Long the traditional source of opium used for making heroin, the so-called Golden Triangle could become a minor source of the poppy in the next few years.
Afghanistan has taken its place.
A UN report on illegal drugs, made public on Wednesday, provides both good news and bad news. Declining use or production in some areas is countered by new markets elsewhere or new centers of production or trafficking, including North Korea.
The report, released in Paris by the UN Office on Drugs and Crime, showed that nearly 200 million people around the world used illegal drugs in 2000-2001.
"Globally, cocaine is the problem of the Americas, heroin is the problem of Asia and cannabis is the problem of Africa," the agency's executive director, Antonio Maria Costa, said.
Cannabis "continues to be the most widely produced, trafficked and consumed illicit drug worldwide," with nearly 163 million people using it, according to the UN report.
Cocaine use remains a problem but production decreased for the second straight year.
Heroin production increased despite a "major reduction in poppy cultivation" in the Golden Triangle area in southeast Asia, where Myanmar, Thailand and Laos meet.
A 16 percent increase in poppy cultivation between 1998-2002 in southwest Asia comes mainly from Afghanistan, which produces 76 percent of the world's opium.

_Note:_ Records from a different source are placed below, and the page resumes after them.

(** transfers through a partition stay inside it.  A read or write of a registered
    partition reaches the driver exactly when the range is inside the partition, at the
    partition's place on its disk, so it touches no sector of the disk outside the partition
    and none of any other partition. *)
Theorem partition_io_contained m s i lba count wr :
  disks_fit m -> reg_reach m s -> registered s (Part i) -> 0 <= lba -> 0 < count ->
  flag (get s (Part i)) BLOCKDEV_RO = false ->
  exists a, parent (get s (Part i)) = Some a
    /\ (flag (get s (Disk a)) BLOCKDEV_RO = false ->
        blockdev_request s (Part i) lba count wr
        = if lba + count <=? sector_count (get s (Part i)) then Transfer a (start_lba (get s (Part i)) + lba) count else Fails (- EIO))
    /\ forall j l c, blockdev_request s (Part i) lba count wr = Transfer a l c -> registered s (Part j) -> j <> i -> parent (get s (Part j)) = Some a ->
         l + c <= start_lba (get s (Part j)) \/ start_lba (get s (Part j)) + sector_count (get s (Part j)) <= l.
Proof.
  intros Hm Hr Hi Hl Hc Hro. pose proof (reach_ok m s Hm Hr) as H. destruct (ro_part s H i Hi) as (a & Ha & Ep & L1 & L2 & L3).
  exists a. assert (sector_count (get s (Disk a)) < W64) as Hsz.
  { cbn. destruct (disks s !! a) eqn:E; [by apply (ro_sizes s H a)|]. cbn. lia. }
  assert (blockdev_request s (Part i) lba count wr = if lba + count <=? sector_count (get s (Part i))
    then disk_request s a (start_lba (get s (Part i)) + lba) count wr else Fails (- EIO)) as Hreq.
  { unfold blockdev_request. rewrite Ep, Hro, andb_false_r. replace (count =? 0) with false by (symmetry; apply Z.eqb_neq; lia).
    unfold in_range. destruct (Z.leb_spec (lba + count) (sector_count (get s (Part i)))).
    - rewrite (proj2 (Z.ltb_lt _ _)), (proj2 (Z.leb_le _ _)) by lia. cbn [andb negb]. by rewrite u64_small by lia.
    - destruct (Z.ltb_spec lba (sector_count (get s (Part i)))); cbn [andb negb]; [|done]. by rewrite (proj2 (Z.leb_gt _ _)) by lia. }
  split_and!; [done| |].
  - intros Hdro. rewrite Hreq. destruct (Z.leb_spec (lba + count) (sector_count (get s (Part i)))); [|done]. unfold disk_request. rewrite Hdro, andb_false_r.
    replace (count =? 0) with false by (symmetry; apply Z.eqb_neq; lia). unfold in_range. by rewrite (proj2 (Z.ltb_lt _ _)), (proj2 (Z.leb_le _ _)) by lia.
  - intros j l c E Hj Hji Hpj. rewrite Hreq in E. destruct (Z.leb_spec (lba + count) (sector_count (get s (Part i)))); [|done].
    unfold disk_request in E. destruct (_ && _); [done|]. destruct (count =? 0); [done|]. destruct (negb _); [done|]. injection E as <- <-.
    destruct (ro_disjoint s H j i Hj Hi Hji ltac:(congruence)) as [D|D]; unfold part_last in D; cbn [get] in *; lia.
Qed.

(** the partition scan is memory-safe on any disk.  Registering a disk with 512- or
    4096-byte sectors asks its driver only for sectors of that disk, and never for more of them
    than the sector buffer or the entry array has room for, whatever the tables claim. *)
Theorem part_scan_bounds drv a mem sec0 ents0 m s rc s' lg :
  disks_fit m -> reg_reach m s -> disk_fit s a -> sector_size (get s (Disk a)) = 512 \/ sector_size (get s (Disk a)) = 4096 ->
  (forall d l c b, nonneg b -> nonneg (drv d l c b).2) -> nonneg sec0 -> nonneg ents0 ->
  blockdev_register_disk drv a mem sec0 ents0 s = (rc, s', lg) ->
  Forall (fun '(l, c, cap) => 0 <= l /\ 0 < c /\ l + c <= sector_count (get s (Disk a)) /\ c * sector_size (get s (Disk a)) <= cap) lg.
Proof.
  intros Hm Hr Hf Hss Hd H1 H2 E. pose proof (reach_ok m s Hm Hr) as H.
  destruct (register_disk_ok drv a mem sec0 ents0 s rc s' lg H Hf Hd H1 H2 E) as (_ & _ & _ & Hl & _). by apply Hl.
Qed.

(** A disk of 200 sectors whose MBR has two partitions and a third that overlaps the first. *)
Definition demo_bytes : list (Z * Z) :=
  [(450, 0x83); (454, 8); (458, 64); (466, 0x83); (470, 80); (474, 100); (482, 0x83); (486, 20); (490, 10); (510, 0x55); (511, 0xAA)].
Definition demo_byte (i : Z) : Z := foldr (fun '(o, v) r => if i =? o then v else r) 0 demo_bytes.
Definition demo_drv (d l c : Z) (b : buffer) : Z * buffer := (0, fun i => if (0 <=? i) && (i <? 512 * c) then demo_byte (512 * l + i) else b i).
Definition demo_disks : gmap Z blockdev := {[ 4096 := Blockdev [115; 100; 97] 512 200 None 0 0 0 [] [] 0 0 0 ]}.
Definition demo_scan := blockdev_register_disk demo_drv 4096 true (fun _ => 0) (fun _ => 0) (blockdev_init demo_disks).
Definition demo_reg : registry := demo_scan.1.2.

Lemma demo_fit : disks_fit demo_disks.
Proof. intros a b. unfold demo_disks. rewrite lookup_singleton_Some. intros [_ <-]. cbn. lia. Qed.

Lemma demo_drv_bytes d l c b : nonneg b -> nonneg (demo_drv d l c b).2.
Proof.
  intros H i. cbn. destruct (_ && _); [|apply H]. unfold demo_byte. cbn [foldr demo_bytes].
  repeat match goal with |- context [if ?x then _ else _] => destruct x; [lia|] end. lia.
Qed.

Lemma blockproofs_demo_reach : reg_reach demo_disks demo_reg.
Proof.
  eapply reach_step; [apply reach_init|]. apply (do_register _ demo_drv 4096 true (fun _ => 0) (fun _ => 0) demo_scan.1.1 _ demo_scan.2).
  - split; [vm_compute; eauto|vm_compute; reflexivity].
  - apply demo_drv_bytes.
  - intros i. lia.
  - intros i. lia.
  - unfold demo_reg, demo_scan. destruct (blockdev_register_disk _ _ _ _ _ _) as [[rc s'] lg]. reflexivity.
Qed.

Lemma demo_table : table demo_reg = Some (Disk 4096) :: Some (Part 0) :: Some (Part 1) :: replicate 29 None.
Proof. vm_compute. reflexivity. Qed.

Lemma demo_parts : registered demo_reg (Part 0) /\ registered demo_reg (Part 1).
Proof. unfold registered. rewrite demo_table. split; [right; left|right; right; left]. Qed.

Lemma partitions_disjoint_witness : disjoint (get demo_reg (Part 0)) (get demo_reg (Part 1)) /\ blockdev_find demo_reg [115; 100; 97; 50] = Some (Part 1).
Proof.
  destruct (partitions_disjoint demo_disks demo_reg demo_fit blockproofs_demo_reach) as (_ & H & Hf). split.
  - apply H; [apply demo_parts|apply demo_parts|discriminate|vm_compute; reflexivity].
  - apply (Hf (Part 1)), demo_parts.
Defined.

Lemma partition_io_contained_witness : blockdev_request demo_reg (Part 1) 99 1 true = Transfer 4096 179 1.
Proof.
  destruct (partition_io_contained demo_disks demo_reg 1 99 1 true demo_fit blockproofs_demo_reach (proj2 demo_parts)) as (a & Ea & H & _); [lia|lia|vm_compute; reflexivity|].
  assert (a = 4096) as -> by (vm_compute in Ea; congruence). rewrite H by (vm_compute; reflexivity). vm_compute. reflexivity.
Defined.

Lemma part_scan_bounds_witness :
  Forall (fun '(l, c, cap) => 0 <= l /\ 0 < c /\ l + c <= 200 /\ c * 512 <= cap) demo_scan.2 /\ demo_scan.2 = [(0, 1, 4096); (1, 1, 4096); (0, 1, 4096)].
Proof.
  split; [|vm_compute; reflexivity].
  apply (part_scan_bounds demo_drv 4096 true (fun _ => 0) (fun _ => 0) demo_disks (blockdev_init demo_disks) demo_scan.1.1 demo_reg demo_scan.2 demo_fit).
  - apply reach_init.
  - split; [vm_compute; eauto|vm_compute; reflexivity].
  - left. vm_compute. reflexivity.
  - apply demo_drv_bytes.
  - intros i. lia.
  - intros i. lia.
  - unfold demo_reg, demo_scan. destruct (blockdev_register_disk _ _ _ _ _ _) as [[rc s'] lg]. reflexivity.
Defined.
(* ===== verification/BlkcacheProofs.v ===== *)
(** * The sector cache: chains, replacement and coherence

    The hash chains always hold exactly the valid entries, so a lookup finds a cached sector;
    replacement takes a free entry or one used longest ago; and with device transfers
    interleaved in any order a hit returns what the disk holds. *)

From stdpp Require Import base numbers list gmap.
From S2P Require Import Prelude Block BlockProofs Blkcache.

(** ** Chains *)

Fixpoint chain (es : list blk_buf) (o : option nat) (l : list nat) : Prop :=
  match l with
  | [] => o = None
  | i :: l => o = Some i /\ exists b, es !! i = Some b /\ chain es (hash_next b) l
  end.

Lemma bucket_chain_ext es es' o l : (forall i, i ∈ l -> es' !! i = es !! i) -> chain es o l -> chain es' o l.
Proof.
  induction l as [|i l IH] in o |- *; [done|]. intros Hx [-> (b & Hb & Hc)]. split; [done|]. exists b. split; [rewrite Hx by left; done|].
  apply IH; [|done]. intros j Hj. apply Hx. by right.
Qed.

Lemma chain_lt es o l i : chain es o l -> i ∈ l -> (i < length es)%nat.
Proof.
  induction l as [|j l IH] in o |- *; [by intros _ ?%elem_of_nil|]. intros [_ (b & Hb & Hc)] [->|Hi]%elem_of_cons; [by eapply lookup_lt_Some|by eapply IH].
Qed.

Lemma bucket_chain_length es o l : chain es o l -> NoDup l -> (length l <= length es)%nat.
Proof.
  intros Hc Hnd. assert (l ⊆+ seq 0 (length es)) as H.
  { apply NoDup_submseteq; [done|]. intros i Hi. apply elem_of_seq. split; [lia|]. by eapply chain_lt in Hi. }
  apply submseteq_length in H. by rewrite length_seq in H.
Qed.

(** Taking out the entry after [l1 ++ [j]] relinks [j] past it. *)
Lemma chain_cut es o l1 j bj i bi l2 :
  chain es o (l1 ++ j :: i :: l2) -> NoDup (l1 ++ j :: i :: l2) -> es !! j = Some bj -> es !! i = Some bi ->
  chain (<[j := with_next (hash_next bi) bj]> es) o (l1 ++ j :: l2).
Proof.
  induction l1 as [|x l1 IH] in o |- *; intros Hc Hnd Hj Hi; cbn in *.
  - destruct Hc as [-> (b & Hb & _ & (b' & Hb' & Hc))]. simplify_eq. split; [done|]. eexists.
    split; [by rewrite list_lookup_insert_eq by (by eapply lookup_lt_Some)|]. cbn. eapply bucket_chain_ext; [|done].
    intros k Hk. apply list_lookup_insert_ne. intros ->. apply NoDup_cons in Hnd as [Hn _]. apply Hn. by right.
  - destruct Hc as [-> (b & Hb & Hc)]. apply NoDup_cons in Hnd as [Hx Hnd]. split; [done|]. exists b.
    split; [rewrite list_lookup_insert_ne; [done|intros ->; apply Hx; set_solver]|by apply IH].
Qed.

Lemma chain_tail es o l1 i bi l2 : chain es o (l1 ++ i :: l2) -> es !! i = Some bi -> chain es (hash_next bi) l2.
Proof.
  induction l1 as [|x l1 IH] in o |- *; cbn; intros [_ (b & Hb & Hc)] Hi; [by simplify_eq|]. by eapply IH.
Qed.

(** ** The invariant *)

Definition holds (c : cache) (i : nat) (w dl : Z) : Prop := exists b, entries c !! i = Some b /\ valid b = true /\ bdev b = w /\ blba b = dl.
Definition in_bucket (c : cache) (h : nat) (i : nat) : Prop := exists w dl, holds c i w dl /\ bucket_of w dl = h.

Record cache_ok (c : cache) : Prop := {
  co_entries : length (entries c) = BLKCACHE_ENTRIES;
  co_buckets : length (buckets c) = Z.to_nat BLKCACHE_BUCKETS;
  co_data : Forall (fun b => length (data b) = Z.to_nat BLKCACHE_MAX_SECTOR) (entries c);
  co_chain : forall h, (h < Z.to_nat BLKCACHE_BUCKETS)%nat -> exists l, chain (entries c) (head c h) l /\ NoDup l /\ forall i, i ∈ l <-> in_bucket c h i;
  co_unique : forall i j w dl, holds c i w dl -> holds c j w dl -> i = j;
}.

Lemma bucket_of_range w dl : (bucket_of w dl < Z.to_nat BLKCACHE_BUCKETS)%nat.
Proof. unfold bucket_of. assert (0 <= Z.lxor (u32 (u32 dl * 2654435761)) (u32 (Z.shiftr w 4)) mod 64 < 64) by (apply Z.mod_pos_bound; lia). lia. Qed.

Lemma entry_lookup c i b : entries c !! i = Some b -> entry c i = b.
Proof. intros H. unfold entry. by apply nth_lookup_Some. Qed.

Lemma is_key_holds c i b w dl : entries c !! i = Some b -> is_key w dl b = true <-> holds c i w dl.
Proof.
  intros Hb. unfold is_key, holds. rewrite !andb_true_iff, !Z.eqb_eq. split; [intros [[? ?] ?]; by exists b|]. intros (b' & ? & ? & ? & ?). by simplify_eq.
Qed.

Lemma lookup_loop_ok c w dl l : forall fuel o, chain (entries c) o l -> (length l < fuel)%nat ->
  match lookup_loop fuel c o w dl with
  | Some i => i ∈ l /\ holds c i w dl
  | None => forall i, i ∈ l -> ~ holds c i w dl
  end.
Proof.
  induction l as [|i l IH]; intros [|fuel] o Hc Hf; try (cbn in Hf; lia); cbn in Hc.
  - subst o. cbn. by intros i ?%elem_of_nil.
  - destruct Hc as [-> (b & Hb & Hc)]. cbn [lookup_loop]. rewrite (entry_lookup c i b Hb). pose proof (is_key_holds c i b w dl Hb) as Hk.
    destruct (is_key w dl b); [split; [left|by apply Hk]|]. specialize (IH fuel (hash_next b) Hc ltac:(cbn in Hf; lia)).
    destruct (lookup_loop _ _ _ _ _); [split; [right; apply IH|apply IH]|]. intros j [->|Hj]%elem_of_cons; [|by apply IH].
    intros Hh%Hk. done.
Qed.

(** A lookup finds the entry of a sector exactly when there is one. *)
Lemma lookup_ok c w dl : cache_ok c ->
  match lookup c w dl with Some i => holds c i w dl | None => forall i, ~ holds c i w dl end.
Proof.
  intros H. destruct (co_chain c H _ (bucket_of_range w dl)) as (l & Hc & Hnd & Hl).
  pose proof (lookup_loop_ok c w dl l (S BLKCACHE_ENTRIES) _ Hc) as Hk. unfold lookup.
  pose proof (bucket_chain_length _ _ _ Hc Hnd) as Hlen. rewrite (co_entries c H) in Hlen. specialize (Hk ltac:(lia)).
  destruct (lookup_loop _ _ _ _ _) as [i|]; [apply Hk|]. intros i Hi. apply (Hk i); [|done]. apply Hl. by exists w, dl.
Qed.

(** ** Unlinking *)

Lemma unlink_walk c i bi : entries c !! i = Some bi -> forall l fuel set o, chain (entries c) o l -> (length l < fuel)%nat -> i ∈ l -> NoDup l ->
  exists l1 l2, l = l1 ++ i :: l2 /\
    unlink_loop fuel c set o i = match last l1 with None => set (hash_next bi) c | Some j => set_entry j (with_next (hash_next bi) (entry c j)) c end.
Proof.
  intros Hi. induction l as [|j l IH]; intros [|fuel] set o Hc Hf Hin Hnd; try (cbn in Hf; lia); [by apply elem_of_nil in Hin|].
  cbn in Hc. destruct Hc as [-> (b & Hb & Hc)]. cbn [unlink_loop]. destruct (Nat.eqb_spec j i) as [->|Hne].
  - exists [], l. split; [done|]. by rewrite (entry_lookup c i bi Hi).
  - apply elem_of_cons in Hin as [->|Hin]; [done|]. apply NoDup_cons in Hnd as [_ Hnd]. rewrite (entry_lookup c j b Hb).
    destruct (IH fuel (fun n c => set_entry j (with_next n (entry c j)) c) (hash_next b) Hc ltac:(cbn in Hf; lia) Hin Hnd) as (l1 & l2 & -> & ->).
    exists (j :: l1), l2. split; [done|]. rewrite last_cons. by destruct (last l1).
Qed.

(** Two entries that differ in their link only. *)
Definition same_buf (b b' : blk_buf) : Prop :=
  data b' = data b /\ bdev b' = bdev b /\ blba b' = blba b /\ valid b' = valid b /\ last_used b' = last_used b.

(** [c'] is [c] without entry [i]; the counters are the same. *)
Record without (c : cache) (i : nat) (c' : cache) : Prop := {
  wo_ok : cache_ok c';
  wo_other : forall j b, j <> i -> entries c !! j = Some b -> exists b', entries c' !! j = Some b' /\ same_buf b b';
  wo_free : forall b, entries c !! i = Some b -> exists b', entries c' !! i = Some b' /\ valid b' = false /\ data b' = data b /\ last_used b' = last_used b;
  wo_gen : write_gen c' = write_gen c /\ clock_tick c' = clock_tick c;
}.

Lemma same_buf_refl b : same_buf b b.
Proof. by repeat split. Qed.

Lemma head_set c h n g : (h < length (buckets c))%nat -> head (set_buckets (<[h := n]> (buckets c)) c) g = if decide (h = g) then n else head c g.
Proof. intros. unfold head. cbn. case_decide; [subst; by rewrite list_lookup_insert_eq|by rewrite list_lookup_insert_ne]. Qed.

(** What the walk leaves before the entry is marked free. *)
Lemma unlink_links c i bi l1 l2 h :
  cache_ok c -> entries c !! i = Some bi -> (h < Z.to_nat BLKCACHE_BUCKETS)%nat -> chain (entries c) (head c h) (l1 ++ i :: l2) -> NoDup (l1 ++ i :: l2) ->
  exists c1, match last l1 with None => set_buckets (<[h := hash_next bi]> (buckets c)) c | Some j => set_entry j (with_next (hash_next bi) (entry c j)) c end = c1
    /\ write_gen c1 = write_gen c /\ clock_tick c1 = clock_tick c /\ length (entries c1) = length (entries c) /\ length (buckets c1) = length (buckets c)
    /\ (forall k b, entries c !! k = Some b -> exists b', entries c1 !! k = Some b' /\ same_buf b b') /\ entries c1 !! i = Some bi
    /\ chain (entries c1) (head c1 h) (l1 ++ l2)
    /\ forall g l, g <> h -> (forall k, k ∈ l -> k ∉ l1) -> chain (entries c) (head c g) l -> chain (entries c1) (head c1 g) l.
Proof.
  intros H Hi Hh Hc Hnd. destruct (last l1) as [j|] eqn:El.
  - apply last_Some in El as [l1' ->]. rewrite <- app_assoc in Hc, Hnd. cbn in Hc, Hnd.
    assert (exists bj, entries c !! j = Some bj) as [bj Hj] by (apply lookup_lt_is_Some; eapply chain_lt; [done|set_solver]).
    assert (j <> i) as Hji by (intros ->; apply NoDup_app in Hnd as (_ & _ & Hn); apply NoDup_cons in Hn as [Hn _]; apply Hn; left).
    eexists. split; [done|]. cbn. rewrite (entry_lookup c j bj Hj). split_and!; [done|done|by rewrite length_insert|done|..].
    + intros k b Hk. destruct (decide (j = k)) as [<-|Hne]; [|rewrite list_lookup_insert_ne by done; exists b; split; [done|apply same_buf_refl]].
      rewrite list_lookup_insert_eq by (by eapply lookup_lt_Some). simplify_eq. eexists. split; [done|]. by repeat split.
    + by rewrite list_lookup_insert_ne.
    + rewrite <- app_assoc. cbn. by eapply chain_cut.
    + intros g l Hg Hl Hc'. eapply bucket_chain_ext; [|done]. intros k Hk. apply list_lookup_insert_ne. intros ->. apply (Hl k Hk). set_solver.
  - apply last_None in El as ->. eexists. split; [done|]. cbn in *. split_and!; [done|done|done|by rewrite length_insert|..].
    + intros k b Hk. exists b. split; [done|apply same_buf_refl].
    + done.
    + rewrite head_set, decide_True by (done || by rewrite (co_buckets c H)). by apply (chain_tail (entries c) (head c h) [] i bi).
    + intros g l Hg _ Hc'. rewrite head_set, decide_False by (done || by rewrite (co_buckets c H)). done.
Qed.

Lemma holds_same c c' j b b' w dl : entries c !! j = Some b -> entries c' !! j = Some b' -> same_buf b b' -> holds c' j w dl <-> holds c j w dl.
Proof. intros Hb Hb' (E1 & E2 & E3 & E4 & E5). unfold holds. split; intros (x & ? & ? & ? & ?); simplify_eq; eexists; split_and!; try done; congruence. Qed.

Lemma holds_invalid c j b w dl : entries c !! j = Some b -> valid b = false -> ~ holds c j w dl.
Proof. intros Hb Hv (b' & ? & ? & _). congruence. Qed.

Lemma unlink_valid c i bi : cache_ok c -> entries c !! i = Some bi -> valid bi = true -> without c i (unlink_buf i c).
Proof.
  intros H Hi Hv. unfold unlink_buf. rewrite (entry_lookup c i bi Hi), Hv. cbn [negb]. set (h := bucket_of (bdev bi) (blba bi)).
  pose proof (bucket_of_range (bdev bi) (blba bi) : (h < _)%nat) as Hh. destruct (co_chain c H h Hh) as (l & Hc & Hnd & Hl).
  assert (i ∈ l) as Hin by (apply Hl; exists (bdev bi), (blba bi); split; [by exists bi|done]).
  pose proof (bucket_chain_length _ _ _ Hc Hnd) as Hlen. rewrite (co_entries c H) in Hlen.
  destruct (unlink_walk c i bi Hi l (S BLKCACHE_ENTRIES) (fun n c => set_buckets (<[h := n]> (buckets c)) c) _ Hc ltac:(lia) Hin Hnd) as (l1 & l2 & -> & ->).
  destruct (unlink_links c i bi l1 l2 h H Hi Hh Hc Hnd) as (c1 & -> & Eg & Et & Len & Lenb & Hsame & Hi1 & Hch & Hoth).
  rewrite (entry_lookup c1 i bi Hi1). set (c2 := set_entry i (as_free bi) c1).
  assert (i < length (entries c1))%nat as Hil by (by eapply lookup_lt_Some).
  assert (entries c2 !! i = Some (as_free bi)) as Hi2 by (cbn; by apply list_lookup_insert_eq).
  assert (forall j, j <> i -> entries c2 !! j = entries c1 !! j) as Hne by (intros j Hj; cbn; by apply list_lookup_insert_ne).
  assert (forall j b, j <> i -> entries c !! j = Some b -> exists b', entries c2 !! j = Some b' /\ same_buf b b') as Hother.
  { intros j b Hj Hb. destruct (Hsame j b Hb) as (b' & Hb' & Hs). exists b'. by rewrite Hne. }
  assert (forall j w dl, holds c2 j w dl <-> j <> i /\ holds c j w dl) as Hholds.
  { intros j w dl. destruct (decide (j = i)) as [->|Hj]; [split; [by intros ?%(holds_invalid c2 i _ _ _ Hi2 eq_refl)|tauto]|].
    destruct (entries c !! j) as [b|] eqn:Hb.
    - destruct (Hother j b Hj Hb) as (b' & Hb' & Hs). rewrite (holds_same c c2 j b b') by done. tauto.
    - assert (entries c2 !! j = None) as Hn by (rewrite Hne by done; apply lookup_ge_None_2; rewrite Len; by apply lookup_ge_None_1).
      unfold holds. rewrite Hn, Hb. naive_solver. }
  assert (forall g k, in_bucket c2 g k <-> k <> i /\ in_bucket c g k) as Hib by (intros g k; unfold in_bucket; setoid_rewrite Hholds; naive_solver).
  split; [|exact Hother| |done].
  2: { intros b Hb. simplify_eq. exists (as_free bi). by split_and!. }
  split.
  - cbn. rewrite length_insert, Len. apply H.
  - cbn. rewrite Lenb. apply H.
  - pose proof (co_data c H) as Hd. rewrite Forall_lookup in Hd |- *. intros j b' Hb'. destruct (decide (j = i)) as [->|Hj]; [simplify_eq; by apply (Hd i bi Hi)|].
    assert (is_Some (entries c !! j)) as [b Hb] by (apply lookup_lt_is_Some; rewrite <- Len; rewrite Hne in Hb' by done; by eapply lookup_lt_Some).
    destruct (Hother j b Hj Hb) as (b3 & Hb3 & (E & _)). simplify_eq. rewrite E. by apply (Hd j).
  - intros g Hg. destruct (decide (g = h)) as [->|Hgh].
    + exists (l1 ++ l2). assert (NoDup (l1 ++ l2) /\ i ∉ l1 ++ l2) as [Hnd2 Hni].
      { assert (NoDup (i :: l1 ++ l2)) as X by (by rewrite Permutation_middle). apply NoDup_cons in X. tauto. }
      split_and!; [|done|].
      * change (head c2 h) with (head c1 h). eapply bucket_chain_ext; [|done]. intros k Hk. apply Hne. intros ->. done.
      * intros k. rewrite Hib, <- Hl. split; [intros Hk; split; [intros ->; done|set_solver]|]. intros [Hki Hk]. set_solver.
    + destruct (co_chain c H g Hg) as (lg & Hcg & Hndg & Hlg). exists lg.
      assert (forall k, k ∈ lg -> k ∉ l1 ++ i :: l2) as Hdisj.
      { intros k Hk1%Hlg Hk2%Hl. destruct Hk1 as (w & dl & (b & ? & ? & <- & <-) & E1), Hk2 as (w' & dl' & (b' & ? & ? & <- & <-) & E2). congruence. }
      split_and!; [|done|].
      * change (head c2 g) with (head c1 g). eapply bucket_chain_ext; [|apply Hoth; [done| |done]; intros k Hk1 Hk2; apply (Hdisj k Hk1); set_solver].
        intros k Hk. apply Hne. intros ->. apply (Hdisj i Hk). set_solver.
      * intros k. rewrite Hib, <- Hlg. split; [intros Hk; split; [intros ->; apply (Hdisj i Hk); set_solver|done]|tauto].
  - intros j k w dl [_ Hj]%Hholds [_ Hk]%Hholds. by apply (co_unique c H j k w dl).
Qed.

"The price of a gram of heroin in Afghanistan is between is between US$1 and US$5, while it sells for nearly US$100 in Europe," Costa said.
Costa said earlier this month that war and lawlessness have fed the surge in poppy production in Afghanistan, helping the drug economy to thrive.
Marijuana production also appears to be increasing. However, in the US, use fell in 2002 among high school students, almost 10 percent less than in 1997 and some 30 percent less than in the late 1970s, the report said.
The number of people around the world who abuse opium and heroin has also remained stable at about 15 million. Opium, derived from the poppy plant, is a narcotic that can be smoked on its own and serves as the main ingredient in heroin.
But decreases in Western Europe have been countered by growing markets in East Europe, Russia and Central Asia.
Also increasing is intravenous heroin abuse, which, through addicts sharing used needles, is causing AIDS to expand at an alarming rate, the report says.
A drop in demand in Australia, where trafficking networks were being dismantled, was apparently being compensated by heroin "originating in, or being trafficked" via North Korea, according to the report.
Cocaine is abused by about 14 million people, with the US the world's largest cocaine market. Two of the three main suppliers, Bolivia and Peru, are both successfully reducing coca production.
The number of cocaine users in the US has stabilized, with some 15 percent less using in 2002 than in 1998, and 60 percent less than in 1985, according to the report.
Production of synthetic drugs, often made with easily available chemicals in concealed laboratories, is hard to track.
Amphetamine-type stimulants like Ecstasy, known as ATS, represent an expanding market, particularly in the US, the report said, based on the number of seizures of labs and end-products and consumption reports.
However, the market is changing, and trafficking is shifting toward east Asia and southeast Asia. North Korea is "emerging as a significant source-transshipment area for methamphetamine going to Japan," the most lucrative market in the region.
In Europe, the Netherlands and Belgium remain the center of ecstasy production, together with Poland, the report said.